Hungry Caterpillars: Massive Outbreaks of Achaea lienardi in Hluhluwe-iMfolozi Park, South Africa

Simple Summary

Understanding the conditions which facilitate massive outbreaks of insects is important to better understand the biology and conservation of the species, as well as to be able to predict future outbreaks. Some species target agricultural crops, whilst others target indigenous species and are considered part of the natural cycle. The climatic variables over the last five years were assessed to determine if there was any correlation between them and the Achaea lienardi outbreak that occurred during February and March of 2025 in the Hluhluwe-iMfolozi Park in KwaZulu-Natal, South Africa.

Abstract

Achaea lienardi is a polyphagous moth occurring in sub-Saharan Africa. It is a fruit-sucking moth, causing secondary damage to fruit such as citrus and peaches, while the larval stage can cause significant tree defoliation, including in several indigenous trees, wattle, Eucalyptus, and castor oil plants, amongst others. In February and March of 2025, a massive outbreak of the caterpillars was observed in the Hluhluwe-iMfolozi Park in South Africa, feeding primarily on Tamboti trees (Spirostachys africana). Satellite imagery from the previous five years was examined, but no similar large defoliation events were observed during this period. Climate data for the last five years (September 2019–March 2025) were collated and examined to determine the conditions supporting the outbreak. Above average winter rainfall, early spring rains, sustained rains, and high humidity in January and February, with warm nighttime temperatures, likely acted in concert to create favourable conditions for the caterpillar outbreak. This outbreak coincided with historic outbreaks of the African armyworm (Spodoptera exempta) in the summer rainfall areas of South Africa where precipitation, temperature, solar radiation, and humidity were found to be critical factors affecting armyworm outbreaks. Further research is required to determine specific criteria to enable predictions of future outbreaks.

1. Introduction

Achaea lienardi (Boisduval, 1833), or Lienard’s Achaea, is a Noctuid (Owlet) moth in the Erebidae family [1]. It is considered a pest as the caterpillar can defoliate plants, and the adult moths can damage fruit. It occurs in sub-Saharan Africa [2], including Madagascar, Mauritius, and the Comoros [1].
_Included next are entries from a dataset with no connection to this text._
(** C5 as stated does not hold.  The body
    {"email":"ann@x.com","name":"Ann"}] is not valid JSON, yet
    Decoder.Decode reads the object, never looks at the bracket after
    it, and the sign-up is accepted: the reply is 200 and the
    subscribers table has a new row. *)
Lemma invalid_json_accepted :
  let env := Decoder.decoding (fun _ => "unexpected EOF") Demo.env in
  let r := Demo.post "/api/subscribe" Demo.trailing_body in
  Decoder.Valid (Body r) = false /\
  Decoder.readValue (Body r) = Some (String.length Demo.subscribe_body) /\
  value (serve env r) Demo.start = write_ok "Subscribed successfully" /\
  Store.rows (Store.subscribers (db (exec (serve env r) Demo.start))) = [Demo.ann] /\
  ~ invalid_json_rejected.
Proof.
  cbv zeta. repeat split; try reflexivity.
  intros H.
  destruct (H (fun _ => "unexpected EOF") Demo.env Demo.start
              (Demo.post "/api/subscribe" Demo.trailing_body)
              eq_refl (or_introl eq_refl) eq_refl) as [S _].
  vm_compute in S. discriminate S.
Qed.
It is polyphagous and has been recorded on 44 host tree species [3], as well as on commercial crops such as castor oil plants, wattle, Eucalyptus, and various fruits including grapefruit, lime, mandarin, nartjie, cashew, mango, apple, apricot, plum, banana, fig, grape, guava, litchi, peach, pear, pomegranate, and prickly pear [4].

There are two categories of fruit-feeding moths—fruit-piercing and fruit-sucking. Fruit-piercing moths have the ability to damage healthy fruit, using their modified proboscis (primary damage), whereas fruit-sucking moths can only feed on fruit that is already damaged (secondary damage) [5,6]. A. lienardi is classified as a fruit-sucking moth [6]. Hence, their outbreaks often follow outbreaks of fruit-piercing moths such as Serrodes partita (catapult moth) and Eudocima divitiosa (Spotless Underwing moth) [6]. Historically, previous authors have recorded them as fruit-piercing, despite observing their preference for split and over-ripe fruit to sound fruit [7]. However, recent scanning electron micrographs of proboscides confirmed them to be fruit-sucking moths [6].

A. lienardi moths are of interest due to their occasional mass outbreaks, being recorded as early as the 1890s [7]. Taylor [7] noted severe outbreaks in the Eastern Cape, South Africa, in 1952, 1953, 1959, and 1963, suggesting that outbreaks are linked to suitable climatic conditions. Webb [4] refers to outbreaks in KwaZulu-Natal (KZN), South Africa (SA), in 1935/36, 1941/42, and 1946/47, which correlated to early season droughts with late summer rains. The 1942 outbreak defoliated more than 10,000 ha of wattle plantations in KZN. In Accra Ghana, an exceptional outbreak occurred in 1972/73 [8].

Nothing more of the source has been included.